3355 Geary Rendering 2013

Plans to raze the Inner Richmond Mel’s Drive-In on Geary Boulevard were submitted to San Francisco’s Planning Department last year. And as rendered above, a four-story building designed by Ian Birchall and Associates with 23 residential units over ground floor retail along Geary and Beaumont and an underground garage for 25 cars was proposed to rise.

3355 Geary Rendering 2013 - Beaumont

While construction was “anticipated for summer of 2014,” to answer a reader’s question by way of our new Contact Form above, the project, which will require Conditional Use Authorization from the Planning Commission, has yet to be approved, much less permitted.

As always, we’ll keep you posted and plugged-in.

47 thoughts on “Mel’s Drive-In Development Drive-By”
  1. I wonder if this is the same developer as the BevMo a block away. Aside from slight window variation it is almost a carbon copy.

    1. Just look at the new construction on Market at Sanchez and Noe. The look is all the same. A decade from now you will know exactly what was built during this stretch of time cuz its all the same look.

  2. @ gribble Aside from slight window variation, it’s a carbon copy of almost every new apartment development in San Francisco.

  3. Possible reasons the project hasn’t progressed:

    Good: the sponsor and other Geary property owners are seeking a height limit increase.

    Bad: neighborhood NIMBYs have decided that Mel’s is a historic resource.

  4. NIMBYS are probably thrilled that Mel’s is going away. That parking lot creates a lot of late night noise for the neighbors.

    1. That’s not how NIMBY logic works. Maybe a few of the immediate neighbors who are impacted by the noise will be glad to see it gone, but everybody else in a mile’s radius will argue that the proposed development is “too dense” and will cause congestion on Geary from Union Square to Ocean Beach.

  5. Is it going to be in shades of grey like this or will it have mis-matched panels in 20 different colors like the rest of the recent developments?

  6. I would bet that many people who care about San Francisco more than than they care about making another buck building yet another ugly box… are not thrilled to see Mel’s go. Nimby is thrown around on this site almost as much as the Planning Department throws around buzz words.

    1. If they are so concerned then they can buy the restaurant, and the land, staff it, run it, and keep it the way it is. Oh, that takes work. San Francisco NIMBYs don’t like work.

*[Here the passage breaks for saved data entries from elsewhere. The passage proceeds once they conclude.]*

(** * EdenFS object-fetch subsystem: identifier codec, local key/value
      store backends and the Sapling import pipeline.

    The development embeds the following parts of the repository:
    - [eden/fs/store/hg/SaplingBackingStore.cpp]: the object-id and root-id
      codecs, [compareObjectsById], [prepareRequests], the batch fetchers,
      the blob and aux-data import pipelines, [getBlob], [getBlobAuxData],
      [prefetchBlobs], [dropAllPendingRequestsFromQueue], the fetch of one
      tree from the adapter, the import of root trees with the
      commit-to-tree mapping, the caching policy, the table of outstanding
      trace events and the telemetry of fetches;
    - [eden/fs/store/MemoryLocalStore.cpp] and
      [eden/fs/store/SqliteLocalStore.cpp]: [put], [get], [hasKey],
      [clearKeySpace], [open] and the write batches.

    Byte strings ([std::string], [folly::StringPiece], [folly::ByteRange])
    are [string]; C++ exceptions are values of [exn] carried by [Try]. *)

From Stdlib Require Import String Ascii NArith List Bool Lia.
From stdpp Require Import gmap strings list fin_maps.

Local Open Scope string_scope.
(** * fileglob: a shallow embedding of src/lib/fileglob.js

    The library compiles glob patterns to JavaScript regular expressions
    ([FileGlob]), groups them into sets ([FileGlobSet], [Compliment],
    [Union]) and exposes the factories [make], [makeSet], [makeCompliment]
    and [makeUnion].  Strings are Rocq [string]s (one [ascii] per code
    unit).  The regular expression built by [FileGlob] is parsed and run by
    a model of the JavaScript [RegExp] constructor and of [RegExp.prototype.test]
    for the fragment of the syntax (Annex B, no flags) that the embedding
    needs; inputs beyond that fragment give [OutOfModel], never a guess. *)

From Stdlib Require Import String Ascii List Arith Lia Bool.
Import ListNotations.
Open Scope string_scope.
#[local] Set Warnings "-register-all".

(** ** Completions of JavaScript evaluation *)

Inductive exn := TypeError | SyntaxError.

Inductive completion (A : Type) : Type :=
| Normal (a : A)
| Throw (e : exn)
| OutOfModel.
Arguments Normal {A} a.
Arguments Throw {A} e.
Arguments OutOfModel {A}.

Definition cbind {A B} (c : completion A) (k : A -> completion B) : completion B :=
  match c with
  | Normal a => k a
  | Throw e => Throw e
  | OutOfModel => OutOfModel
  end.

(** [Array.prototype.map] with a callback that may throw. *)
Fixpoint cmap {A B} (f : A -> completion B) (l : list A) : completion (list B) :=
  match l with
  | [] => Normal []
  | x :: l' => cbind (f x) (fun y => cbind (cmap f l') (fun ys => Normal (y :: ys)))
  end.

(** ** Regular expressions (JavaScript syntax, no flags) *)

Inductive regex :=
| REps
| RChar (c : ascii)
| RDot
| RClass (neg : bool) (ranges : list (ascii * ascii))
| RBol
| REol
| RCat (r1 r2 : regex)
| RAlt (r1 r2 : regex)
| RStar (r : regex)
| RPlus (r : regex)
| ROpt (r : regex)
| RGroup (r : regex).

Definition is_alnum (c : ascii) : bool :=
  let n := nat_of_ascii c in
  ((48 <=? n) && (n <=? 57) || (65 <=? n) && (n <=? 90)
   || (97 <=? n) && (n <=? 122))%nat.

(** Character classes [[...]]: atoms, ranges [a-b], identity escapes. *)
Inductive catom := CA (c : ascii) (rest : string) | CAEnd (rest : string) | CAErr | CAUnsup.

Definition class_atom (s : string) : catom :=
  match s with
  | EmptyString => CAErr                      (* unterminated class *)
  | String c rest =>
      if (c =? "]")%char then CAEnd rest
      else if (c =? "\")%char then
        match rest with
        | EmptyString => CAErr
        | String d rest' => if is_alnum d then CAUnsup else CA d rest'
        end
      else CA c rest
  end.

Inductive cres := COk (rs : list (ascii * ascii)) (rest : string) | CErr | CUnsup.

Definition ccons (r : ascii * ascii) (c : cres) : cres :=
  match c with COk rs rest => COk (r :: rs) rest | e => e end.

Fixpoint class_ranges (n : nat) (s : string) : cres :=
  match n with
  | O => CUnsup
  | S n =>
    match class_atom s with
    | CAErr => CErr
    | CAUnsup => CUnsup
    | CAEnd rest => COk [] rest
    | CA a s1 =>
        match s1 with
        | String m s2 =>
            if (m =? "-")%char then
              match class_atom s2 with
              | CA b s3 =>
                  if (nat_of_ascii b <? nat_of_ascii a)%nat then CErr   (* range out of order *)
                  else ccons (a, b) (class_ranges n s3)
              | CAEnd _ => ccons (a, a) (class_ranges n s1)
              | CAErr => CErr
              | CAUnsup => CUnsup
              end
            else ccons (a, a) (class_ranges n s1)
        | EmptyString => ccons (a, a) (class_ranges n s1)
        end
    end
  end.

Inductive pres := POk (r : regex) (rest : string) | PErr | PUnsup.

Definition parse_class (s : string) : pres :=
  let '(neg, s) := match s with
                   | String c rest => if (c =? "^")%char then (true, rest) else (false, s)
                   | EmptyString => (false, s)
                   end in
  match class_ranges (S (String.length s)) s with
  | COk rs rest => POk (RClass neg rs) rest
  | CErr => PErr
  | CUnsup => PUnsup
  end.

(** A lazy marker [?] after a quantifier does not change what [test] finds. *)
Definition skip_lazy (s : string) : string :=
  match s with
  | String c rest => if (c =? "?")%char then rest else s
  | EmptyString => s
  end.

Definition parse_quantifier (a : regex) (s : string) : pres :=
  match s with
  | String c rest =>
      if (c =? "*")%char then POk (RStar a) (skip_lazy rest)
      else if (c =? "+")%char then POk (RPlus a) (skip_lazy rest)
      else if (c =? "?")%char then POk (ROpt a) (skip_lazy rest)
      else if (c =? "{")%char then PUnsup                 (* braced quantifiers *)
      else POk a s
  | EmptyString => POk a s
  end.

Fixpoint parse_disj (n : nat) (s : string) {struct n} : pres :=
  match n with
  | O => PUnsup
  | S n =>
    match parse_alt n s with
    | POk a (String c rest) =>
        if (c =? "|")%char then
          match parse_disj n rest with
          | POk b rest' => POk (RAlt a b) rest'
          | e => e
          end
        else POk a (String c rest)
    | r => r
    end
  end
with parse_alt (n : nat) (s : string) {struct n} : pres :=
  match n with
  | O => PUnsup
  | S n =>
    match s with
    | EmptyString => POk REps s
    | String c _ =>
        if (c =? "|")%char || (c =? ")")%char then POk REps s
        else
          match parse_term n s with
          | POk t rest =>
              match parse_alt n rest with
              | POk a rest' => POk (RCat t a) rest'
              | e => e
              end
          | e => e
          end
    end
  end
with parse_term (n : nat) (s : string) {struct n} : pres :=
  match n with
  | O => PUnsup
  | S n =>
    match s with
    | String c rest =>
        if (c =? "^")%char then POk RBol rest
        else if (c =? "$")%char then POk REol rest
        else
          match parse_atom n s with
          | POk a rest => parse_quantifier a rest
          | e => e
          end
    | EmptyString => PErr
    end
  end
with parse_atom (n : nat) (s : string) {struct n} : pres :=
  match n with
  | O => PUnsup
  | S n =>
    match s with
    | EmptyString => PErr
    | String c rest =>
        if (c =? "(")%char then
          match rest with
          | String d _ =>
              if (d =? "?")%char then PUnsup                (* (?: (?= (?! (?< *)
              else
                match parse_disj n rest with
                | POk d (String e rest') =>
                    if (e =? ")")%char then POk (RGroup d) rest' else PErr
                | POk _ EmptyString => PErr          (* unterminated group *)
                | e => e
                end
          | EmptyString => PErr
          end
        else if (c =? "[")%char then parse_class rest
        else if (c =? "\")%char then
          match rest with
          | EmptyString => PErr                      (* \ at end of pattern *)
          | String d rest' => if is_alnum d then PUnsup else POk (RChar d) rest'
          end
        else if (c =? ".")%char then POk RDot rest
        else if (c =? "*")%char || (c =? "+")%char || (c =? "?")%char || (c =? ")")%char then PErr
        else if (c =? "{")%char then PUnsup
        else POk (RChar c) rest                      (* includes ] and } (Annex B) *)
    end
  end.

(** [new RegExp(pattern)]. *)
Definition RegExp_new (pattern : string) : completion regex :=
  match parse_disj (4 * String.length pattern + 5) pattern with
  | POk r EmptyString => Normal r
  | POk _ _ => Throw SyntaxError                     (* unmatched ) *)
  | PErr => Throw SyntaxError
  | PUnsup => OutOfModel
  end.

(** ** Matching: the end states [(index, remaining input)] reachable from a start *)

Definition in_ranges (c : ascii) (rs : list (ascii * ascii)) : bool :=
  existsb (fun '(lo, hi) =>
             ((nat_of_ascii lo <=? nat_of_ascii c) && (nat_of_ascii c <=? nat_of_ascii hi))%nat) rs.

Definition is_line_terminator (c : ascii) : bool := (c =? "010")%char || (c =? "013")%char.

(** Iterations after the required ones must consume input (the empty check of
    RepeatMatcher). *)
Fixpoint star_from (f : nat -> string -> list (nat * string)) (fuel : nat)
    (i : nat) (s : string) : list (nat * string) :=
  (i, s) ::
  match fuel with
  | O => []
  | S fuel =>
      flat_map (fun '(k, s') =>
                  if (String.length s' <? String.length s)%nat then star_from f fuel k s' else [])
               (f i s)
  end.

Fixpoint ends (r : regex) (i : nat) (s : string) : list (nat * string) :=
  match r with
  | REps => [(i, s)]
  | RChar c =>
      match s with String d s' => if (c =? d)%char then [(S i, s')] else [] | EmptyString => [] end
  | RDot =>
      match s with
      | String d s' => if is_line_terminator d then [] else [(S i, s')]
      | EmptyString => []
      end
  | RClass neg rs =>
      match s with
      | String d s' => if xorb neg (in_ranges d rs) then [(S i, s')] else []
      | EmptyString => []
      end
  | RBol => if (i =? 0)%nat then [(i, s)] else []
  | REol => match s with EmptyString => [(i, s)] | _ => [] end
  | RCat r1 r2 => flat_map (fun '(k, s') => ends r2 k s') (ends r1 i s)
  | RAlt r1 r2 => ends r1 i s ++ ends r2 i s
  | RStar r => star_from (ends r) (String.length s) i s
  | RPlus r => flat_map (fun '(k, s') => star_from (ends r) (String.length s') k s') (ends r i s)
  | ROpt r => ends r i s ++ [(i, s)]
  | RGroup r => ends r i s
  end.

(** [re.test(path)] without the g flag: try every start index 0..length. *)
Fixpoint test_from (r : regex) (i : nat) (s : string) : bool :=
  match ends r i s with
  | _ :: _ => true
  | [] => match s with EmptyString => false | String _ s' => test_from r (S i) s' end
  end.
(** * Detection debouncer of the elephant-detection GUIs

    A shallow embedding of [update_detection_display]
    (python_gui/simple_elephant_gui.py and python_gui/advanced_elephant_gui.py,
    whose debounce code is the same line for line) and of
    [update_detection_indicator] (python_gui/noise_logger_gui.py).

    Numbers.  [current_confidence] is a Python float that the code only
    compares with literals: it is an IEEE binary64 value here ([PrimFloat]),
    so that infinities and NaN are inputs like any other.  The readings of
    [time.time()] and the sums and differences taken on them are exact
    rationals ([Q]): the specification reasons about [t0 + 5.1] and
    [t0 + 10.1] as exact sums, and rounding of time stamps is outside the
    model. *)

From Stdlib Require Import Bool List Ascii String ZArith QArith Qround Lia Lqa.
From Stdlib Require Import Floats.
From Stdlib Require Uint63.
Import ListNotations.

(* Decimal literals such as 0.3 denote the nearest binary64 value, as they
   do in Python. *)
Set Warnings "-inexact-float".

Local Open Scope string_scope.
Local Open Scope list_scope.
Local Open Scope Q_scope.

(** ** Data model *)

(** The four values taken by [new_detection_state] and
    [last_detection_state]: the string tags ["no_elephant"],
    ["elephant_low"], ["elephant_medium"] and ["elephant_high"]. *)
Inductive DetectionState : Set :=
  | no_elephant
  | elephant_low
  | elephant_medium
  | elephant_high.

Definition DetectionState_eqb (a b : DetectionState) : bool :=
  match a, b with
  | no_elephant, no_elephant
  | elephant_low, elephant_low
  | elephant_medium, elephant_medium
  | elephant_high, elephant_high => true
  | _, _ => false
  end.

(** The instance attributes read and written by the debounce code. *)
Record Gui : Type := mkGui {
  current_classification : string;
  current_confidence : float;
  detection_timer_start : Q;
  detection_timer_duration : Q;
  last_detection_state : DetectionState;
  detection_locked : bool
}.

(** [__init__]: the attributes as the constructor leaves them. *)
Definition init : Gui :=
  {| current_classification := "not_elephant";
     current_confidence := 0%float;
     detection_timer_start := 0;
     detection_timer_duration := 5;
     last_detection_state := no_elephant;
     detection_locked := false |}.

(** ** Tier mapping *)

(** "Determine current detection state" of the simple and of the advanced
    GUI: Python's [>] on floats is the IEEE comparison, false on NaN. *)
Definition new_detection_state (classification : string) (confidence : float)
  : DetectionState :=
  if String.eqb classification "elephant" then
    if (0.5 <? confidence)%float then elephant_high
    else if (0.3 <? confidence)%float then elephant_medium
    else elephant_low
  else no_elephant.
(** C10: when the solver succeeds with an [(N+1)]x[(N+1)] matrix [X],
    [relax_sdp] assigns to the variables, in their order and each in its
    own shape, consecutive slices of the last column of [X]; read back
    column by column they are the first [N] entries of that column, and
    its last entry goes to no variable. *)
Theorem relax_sdp_assigns_point (prob : Problem) (X : matrix)
        (sdp_bound : option xfloat) (id_map : gmap nat nat) (N : nat) :
  check_quadraticity prob = Ok tt ->
  solve_SDP_relaxation prob = Ok (Some X, sdp_bound, id_map, N) ->
  length X = (N + 1)%nat ->
  Forall (fun row => length row = (N + 1)%nat) X ->
  exists vars : list variable,
    relax_sdp prob = Ok (vars, sdp_bound) /\
    map var_id vars = map var_id (variables prob) /\
    map var_size vars = map var_size (variables prob) /\
    Forall (fun x => exists m, var_value x = Some m /\
                               reshape_F (flat_value x) (var_size x) = Ok m) vars /\
    concat (map flat_value vars) = take N (column X N) /\
    length (column X N) = (N + 1)%nat.
Proof.
  intros Hq Hsolve Hlen Hrows.
  assert (HN : N = total_size (variables prob)).
  { rewrite <- get_id_map_size. unfold solve_SDP_relaxation in Hsolve.
    destruct (get_id_map (variables prob)) as [id_map' N'].
    inv_bind Hsolve. destruct (negb _); injection Hsolve; auto. }
  assert (Hcol : length (column X N) = (N + 1)%nat).
  { unfold column. rewrite length_map. exact Hlen. }
  destruct (assign_vars_from_spec (column X N) (variables prob) 0)
    as (vars & Hvars & Hid & Hsz & Hall & Hcat); [lia|].
  exists vars. split.
  - unfold relax_sdp. rewrite Hq, Hsolve. simpl.
    rewrite (last_entries_column N X Hrows). simpl.
    unfold assign_vars. rewrite Hvars. reflexivity.
  - rewrite drop_0, <- HN in Hcat. auto.
Qed.

End RelaxFacts.

(** The relaxation of [maximize 1 - x^2, x^2 - 4 <= 0] under a solver
    that reports ["infeasible"]. *)
Lemma relax_sdp_not_optimal_witness :
  @solve_SDP_relaxation Scalar.E0 Scalar.max_problem =
    Ok (None, Some PosInf, fst (get_id_map (variables Scalar.max_problem)), 1%nat) /\
  @relax_sdp Scalar.E0 Scalar.max_problem = Raise TypeError.
Proof.
  apply (@relax_sdp_not_optimal Scalar.E0 Scalar.max_problem
           (Scalar.scalar (-1), [0], 1)).
  - reflexivity.
  - reflexivity.
  - discriminate.
  - discriminate.
Defined.

(** The same relaxation under a solver that reports the lifted matrix of
    [x = 2]: the variable gets [2], the first entry of the last column
    [(2, 1)]. *)
Lemma relax_sdp_assigns_point_witness :
  @solve_SDP_relaxation Scalar.E1 Scalar.max_problem =
    Ok (Some [[4; 2]; [2; 1]], Some (Fin 0),
        fst (get_id_map (variables Scalar.max_problem)), 1%nat) /\
  exists vars : list variable,
    @relax_sdp Scalar.E1 Scalar.max_problem = Ok (vars, Some (Fin 0)) /\
    map var_id vars = [0%nat] /\
    map var_size vars = [(1, 1)%nat] /\
    Forall (fun x => exists m, var_value x = Some m /\
                               reshape_F (flat_value x) (var_size x) = Ok m) vars /\
    concat (map flat_value vars) = [2] /\
    length (column [[4; 2]; [2; 1]] 1) = 2%nat.
Proof.
  assert (H : @solve_SDP_relaxation Scalar.E1 Scalar.max_problem =
              Ok (Some [[4; 2]; [2; 1]], Some (Fin 0),
                  fst (get_id_map (variables Scalar.max_problem)), 1%nat))
    by reflexivity.
  split; [exact H|].
  apply (@relax_sdp_assigns_point Scalar.E1 Scalar.max_problem _ _ _ _ eq_refl H).
  - reflexivity.
  - repeat constructor.
Defined.

(** ** [one_qcqp]: the loops *)

Lemma doubled_eq (k : nat) (s : Q) :
  doubled k s == s * inject_Z (2 ^ Z.of_nat k).
Proof.
  induction k as [|k IH].
  - change (s == s * 1). ring.
  - cbn [doubled]. rewrite lowest_eq, IH.
    rewrite Nat2Z.inj_succ, Z.pow_succ_r by lia.
    rewrite inject_Z_mult. ring.
Qed.

(** From [-1] or [1] the doubling overflows in round 1024, not before. *)
Lemma overflows_doubled (k : nat) (s : Q) :
  Qabs s == 1 -> overflows (doubled k s) = (1024 <=? k)%nat.
Proof.
  intros Hs. unfold overflows.
  assert (Habs : Qabs (doubled k s) == inject_Z (2 ^ Z.of_nat k)).
  { rewrite doubled_eq, Qabs_Qmult, Hs.
    rewrite Qabs_pos; [ring|].
    change 0 with (inject_Z 0). rewrite <- Zle_Qle. apply Z.pow_nonneg. lia. }
  rewrite Habs. unfold overflow.
  destruct (Nat.leb_spec 1024 k) as [Hk | Hk].
  - apply Qle_bool_iff. rewrite <- Zle_Qle.
    apply Z.pow_le_mono_r; lia.
  - apply not_true_is_false. intros H. apply Qle_bool_iff in H.
    rewrite <- Zle_Qle in H.
    assert (Hlt : (2 ^ Z.of_nat k < 2 ^ 1024)%Z)
      by (apply Z.pow_lt_mono_r; lia).
    apply (Z.lt_irrefl (2 ^ 1024)). eapply Z.le_lt_trans; eassumption.
Qed.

      1. I don’t think “If you don’t like the plans buy it yourself” is really much of an argument when it comes to urban planning.

  7. Though the food is terrible and overpriced, I wouldn’t be surprised if this is a historic resource. American Graffiti anyone?

    1. Except the diner where they shot the scenes for American Graffiti was at S Van Ness & Mission and has long since been demolished.

  8. 4 friggin’ stories on a major commercial thoroughfare that ought to have minimum of 6 plus mass transit.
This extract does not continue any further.